» Your instructions: Each line of the data below that carries the word "LoadSettled" needs to be copied.

(Saved data entries)
"""

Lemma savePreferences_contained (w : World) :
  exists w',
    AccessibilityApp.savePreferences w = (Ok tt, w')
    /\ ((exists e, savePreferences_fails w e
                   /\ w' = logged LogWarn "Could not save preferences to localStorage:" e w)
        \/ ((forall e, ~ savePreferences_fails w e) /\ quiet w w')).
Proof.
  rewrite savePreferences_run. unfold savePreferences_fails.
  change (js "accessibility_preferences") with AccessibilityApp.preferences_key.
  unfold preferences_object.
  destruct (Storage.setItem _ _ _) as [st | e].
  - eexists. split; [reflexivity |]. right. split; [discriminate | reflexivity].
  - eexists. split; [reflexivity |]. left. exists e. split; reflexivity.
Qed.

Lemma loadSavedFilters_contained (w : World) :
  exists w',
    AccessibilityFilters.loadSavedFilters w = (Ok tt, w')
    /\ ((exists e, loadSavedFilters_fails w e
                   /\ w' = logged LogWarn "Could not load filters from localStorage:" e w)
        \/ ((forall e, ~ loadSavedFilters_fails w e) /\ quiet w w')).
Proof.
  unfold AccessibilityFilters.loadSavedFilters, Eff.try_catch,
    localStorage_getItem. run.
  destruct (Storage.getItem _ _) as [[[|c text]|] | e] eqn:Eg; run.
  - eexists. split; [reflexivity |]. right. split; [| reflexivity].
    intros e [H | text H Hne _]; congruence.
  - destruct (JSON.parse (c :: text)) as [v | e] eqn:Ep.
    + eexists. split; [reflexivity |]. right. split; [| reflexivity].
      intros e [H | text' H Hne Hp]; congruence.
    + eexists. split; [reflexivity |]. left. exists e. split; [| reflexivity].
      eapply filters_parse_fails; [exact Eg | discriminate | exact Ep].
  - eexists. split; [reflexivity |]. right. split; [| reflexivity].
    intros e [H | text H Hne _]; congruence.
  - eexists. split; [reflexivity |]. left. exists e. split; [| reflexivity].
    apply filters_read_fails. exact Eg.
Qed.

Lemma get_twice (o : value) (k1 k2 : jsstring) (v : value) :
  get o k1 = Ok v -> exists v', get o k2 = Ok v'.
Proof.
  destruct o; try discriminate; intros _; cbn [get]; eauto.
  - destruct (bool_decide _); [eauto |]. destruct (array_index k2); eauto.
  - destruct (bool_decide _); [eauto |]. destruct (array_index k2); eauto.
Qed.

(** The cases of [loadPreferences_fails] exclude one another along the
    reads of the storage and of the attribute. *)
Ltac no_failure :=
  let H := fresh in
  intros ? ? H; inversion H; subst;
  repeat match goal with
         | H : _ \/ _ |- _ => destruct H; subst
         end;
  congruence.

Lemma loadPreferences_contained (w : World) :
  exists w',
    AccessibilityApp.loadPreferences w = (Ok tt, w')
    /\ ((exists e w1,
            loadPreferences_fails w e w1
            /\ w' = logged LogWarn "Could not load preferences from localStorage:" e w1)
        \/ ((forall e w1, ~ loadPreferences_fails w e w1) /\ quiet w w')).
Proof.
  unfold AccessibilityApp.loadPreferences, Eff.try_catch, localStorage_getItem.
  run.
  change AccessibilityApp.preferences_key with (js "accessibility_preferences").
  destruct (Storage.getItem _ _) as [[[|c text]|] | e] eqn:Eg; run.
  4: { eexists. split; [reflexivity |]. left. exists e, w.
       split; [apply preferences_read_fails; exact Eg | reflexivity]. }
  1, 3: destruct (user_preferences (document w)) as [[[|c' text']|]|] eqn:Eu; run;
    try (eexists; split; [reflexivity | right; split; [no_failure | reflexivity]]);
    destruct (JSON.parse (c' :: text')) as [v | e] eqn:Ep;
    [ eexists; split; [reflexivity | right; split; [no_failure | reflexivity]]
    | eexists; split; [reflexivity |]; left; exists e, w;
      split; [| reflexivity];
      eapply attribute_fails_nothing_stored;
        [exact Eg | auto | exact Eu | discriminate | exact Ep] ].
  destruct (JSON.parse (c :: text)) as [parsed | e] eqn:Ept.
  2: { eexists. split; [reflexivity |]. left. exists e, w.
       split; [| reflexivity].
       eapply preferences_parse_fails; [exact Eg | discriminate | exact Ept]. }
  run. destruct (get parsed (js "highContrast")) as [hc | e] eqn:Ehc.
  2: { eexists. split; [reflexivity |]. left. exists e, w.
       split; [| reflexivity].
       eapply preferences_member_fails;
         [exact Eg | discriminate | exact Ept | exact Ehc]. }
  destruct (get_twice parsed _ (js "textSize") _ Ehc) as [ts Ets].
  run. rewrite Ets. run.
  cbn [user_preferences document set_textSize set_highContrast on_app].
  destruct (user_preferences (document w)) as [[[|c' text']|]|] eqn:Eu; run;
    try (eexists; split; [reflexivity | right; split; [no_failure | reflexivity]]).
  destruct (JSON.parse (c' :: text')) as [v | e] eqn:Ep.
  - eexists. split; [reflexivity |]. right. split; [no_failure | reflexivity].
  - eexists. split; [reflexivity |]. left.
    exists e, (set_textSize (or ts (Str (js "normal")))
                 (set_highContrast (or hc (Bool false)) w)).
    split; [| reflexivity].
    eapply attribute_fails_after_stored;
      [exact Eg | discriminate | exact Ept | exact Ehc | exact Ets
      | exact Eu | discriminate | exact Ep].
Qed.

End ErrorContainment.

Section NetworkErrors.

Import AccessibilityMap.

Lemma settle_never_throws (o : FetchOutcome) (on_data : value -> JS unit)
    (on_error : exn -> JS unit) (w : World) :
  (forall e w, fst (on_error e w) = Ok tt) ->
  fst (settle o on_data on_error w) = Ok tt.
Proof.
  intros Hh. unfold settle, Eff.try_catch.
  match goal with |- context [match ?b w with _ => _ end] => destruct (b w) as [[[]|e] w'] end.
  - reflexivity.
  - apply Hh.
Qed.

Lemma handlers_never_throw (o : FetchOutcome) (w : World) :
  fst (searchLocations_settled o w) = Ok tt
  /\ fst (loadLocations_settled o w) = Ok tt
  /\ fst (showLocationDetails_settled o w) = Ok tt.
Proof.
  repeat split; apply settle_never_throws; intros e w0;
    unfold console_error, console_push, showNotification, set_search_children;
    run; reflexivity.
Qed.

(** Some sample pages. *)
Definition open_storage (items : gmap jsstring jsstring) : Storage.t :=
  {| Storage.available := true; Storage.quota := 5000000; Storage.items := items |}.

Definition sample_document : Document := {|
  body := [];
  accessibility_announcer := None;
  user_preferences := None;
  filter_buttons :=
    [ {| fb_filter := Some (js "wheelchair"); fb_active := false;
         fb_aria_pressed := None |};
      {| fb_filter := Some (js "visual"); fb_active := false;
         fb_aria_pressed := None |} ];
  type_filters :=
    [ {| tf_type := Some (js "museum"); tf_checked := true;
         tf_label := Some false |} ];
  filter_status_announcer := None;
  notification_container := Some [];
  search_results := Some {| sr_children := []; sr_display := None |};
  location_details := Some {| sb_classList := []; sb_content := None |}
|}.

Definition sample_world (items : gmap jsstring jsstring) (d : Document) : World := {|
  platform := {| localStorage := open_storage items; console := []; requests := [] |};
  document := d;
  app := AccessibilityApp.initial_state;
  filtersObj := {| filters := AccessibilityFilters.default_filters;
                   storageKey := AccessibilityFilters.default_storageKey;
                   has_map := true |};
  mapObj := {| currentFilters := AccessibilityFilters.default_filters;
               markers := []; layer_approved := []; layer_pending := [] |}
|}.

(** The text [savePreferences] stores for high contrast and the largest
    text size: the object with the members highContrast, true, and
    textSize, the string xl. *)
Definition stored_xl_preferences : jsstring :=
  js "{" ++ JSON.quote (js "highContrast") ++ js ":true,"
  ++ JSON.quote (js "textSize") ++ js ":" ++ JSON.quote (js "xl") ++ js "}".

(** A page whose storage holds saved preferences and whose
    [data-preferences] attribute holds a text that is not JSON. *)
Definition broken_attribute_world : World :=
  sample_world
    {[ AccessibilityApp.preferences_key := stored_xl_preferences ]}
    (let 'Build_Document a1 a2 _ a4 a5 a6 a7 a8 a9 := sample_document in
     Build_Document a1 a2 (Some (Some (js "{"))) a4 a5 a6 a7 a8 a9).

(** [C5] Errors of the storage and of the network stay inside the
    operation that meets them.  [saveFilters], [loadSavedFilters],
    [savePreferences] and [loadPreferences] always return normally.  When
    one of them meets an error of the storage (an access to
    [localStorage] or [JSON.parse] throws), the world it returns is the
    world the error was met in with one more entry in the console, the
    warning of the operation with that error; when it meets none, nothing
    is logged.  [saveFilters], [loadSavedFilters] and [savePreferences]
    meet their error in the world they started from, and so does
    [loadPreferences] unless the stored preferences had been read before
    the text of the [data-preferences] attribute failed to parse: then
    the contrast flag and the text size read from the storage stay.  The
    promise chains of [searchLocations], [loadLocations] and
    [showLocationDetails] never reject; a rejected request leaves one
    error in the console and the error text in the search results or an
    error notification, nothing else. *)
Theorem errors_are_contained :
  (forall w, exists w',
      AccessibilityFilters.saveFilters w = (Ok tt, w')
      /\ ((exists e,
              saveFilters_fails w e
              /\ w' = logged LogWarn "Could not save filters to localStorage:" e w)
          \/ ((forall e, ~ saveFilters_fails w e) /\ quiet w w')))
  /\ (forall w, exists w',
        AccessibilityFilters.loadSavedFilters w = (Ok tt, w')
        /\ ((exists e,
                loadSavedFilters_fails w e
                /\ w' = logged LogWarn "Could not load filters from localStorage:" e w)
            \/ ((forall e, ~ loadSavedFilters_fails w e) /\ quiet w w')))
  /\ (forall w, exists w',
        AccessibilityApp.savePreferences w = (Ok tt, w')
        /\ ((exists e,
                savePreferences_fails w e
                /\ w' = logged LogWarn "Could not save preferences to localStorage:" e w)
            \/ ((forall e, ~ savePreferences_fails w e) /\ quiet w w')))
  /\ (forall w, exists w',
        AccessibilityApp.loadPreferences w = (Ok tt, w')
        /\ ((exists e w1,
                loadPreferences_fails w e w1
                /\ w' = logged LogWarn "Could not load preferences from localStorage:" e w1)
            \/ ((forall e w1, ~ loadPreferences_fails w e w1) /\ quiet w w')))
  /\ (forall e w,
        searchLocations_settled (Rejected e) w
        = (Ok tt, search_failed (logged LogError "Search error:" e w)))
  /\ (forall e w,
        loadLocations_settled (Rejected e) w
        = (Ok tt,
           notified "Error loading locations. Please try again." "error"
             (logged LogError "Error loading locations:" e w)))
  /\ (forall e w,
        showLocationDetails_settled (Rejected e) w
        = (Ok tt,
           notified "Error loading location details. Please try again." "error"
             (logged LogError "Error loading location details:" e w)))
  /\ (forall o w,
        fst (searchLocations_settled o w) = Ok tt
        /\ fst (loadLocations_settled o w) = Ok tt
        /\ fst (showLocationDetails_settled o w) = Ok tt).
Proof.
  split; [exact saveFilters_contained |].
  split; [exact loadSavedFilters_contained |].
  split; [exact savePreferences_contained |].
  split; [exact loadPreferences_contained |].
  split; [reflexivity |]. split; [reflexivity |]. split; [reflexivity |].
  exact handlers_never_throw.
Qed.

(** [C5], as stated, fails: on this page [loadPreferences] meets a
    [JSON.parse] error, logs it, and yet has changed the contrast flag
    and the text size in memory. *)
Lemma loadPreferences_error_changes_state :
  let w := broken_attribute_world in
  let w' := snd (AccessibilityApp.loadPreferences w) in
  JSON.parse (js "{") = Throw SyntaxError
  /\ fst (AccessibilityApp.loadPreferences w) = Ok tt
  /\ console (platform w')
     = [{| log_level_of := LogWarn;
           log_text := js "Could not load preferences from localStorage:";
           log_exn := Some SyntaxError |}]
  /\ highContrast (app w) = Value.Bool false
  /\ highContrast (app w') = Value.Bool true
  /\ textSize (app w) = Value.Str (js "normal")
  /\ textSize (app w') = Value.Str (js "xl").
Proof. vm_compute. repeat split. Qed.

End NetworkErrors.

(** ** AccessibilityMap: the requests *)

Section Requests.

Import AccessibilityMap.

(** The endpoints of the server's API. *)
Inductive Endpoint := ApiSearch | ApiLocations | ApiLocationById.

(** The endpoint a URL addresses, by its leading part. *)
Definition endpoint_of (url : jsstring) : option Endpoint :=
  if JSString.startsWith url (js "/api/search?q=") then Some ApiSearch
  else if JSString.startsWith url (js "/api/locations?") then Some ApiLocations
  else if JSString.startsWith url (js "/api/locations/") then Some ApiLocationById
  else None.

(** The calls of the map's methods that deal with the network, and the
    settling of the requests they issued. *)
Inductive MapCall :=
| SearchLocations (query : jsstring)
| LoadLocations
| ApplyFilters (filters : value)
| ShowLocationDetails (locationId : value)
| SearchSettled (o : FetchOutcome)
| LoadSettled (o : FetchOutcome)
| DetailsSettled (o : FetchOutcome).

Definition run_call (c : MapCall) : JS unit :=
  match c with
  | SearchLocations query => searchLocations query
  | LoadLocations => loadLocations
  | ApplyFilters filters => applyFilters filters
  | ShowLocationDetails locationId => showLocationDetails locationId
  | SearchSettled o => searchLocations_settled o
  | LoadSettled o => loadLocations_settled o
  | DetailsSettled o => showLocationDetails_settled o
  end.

"""

» Exercise output:
| LoadSettled (o : FetchOutcome)
  | LoadSettled o => loadLocations_settled o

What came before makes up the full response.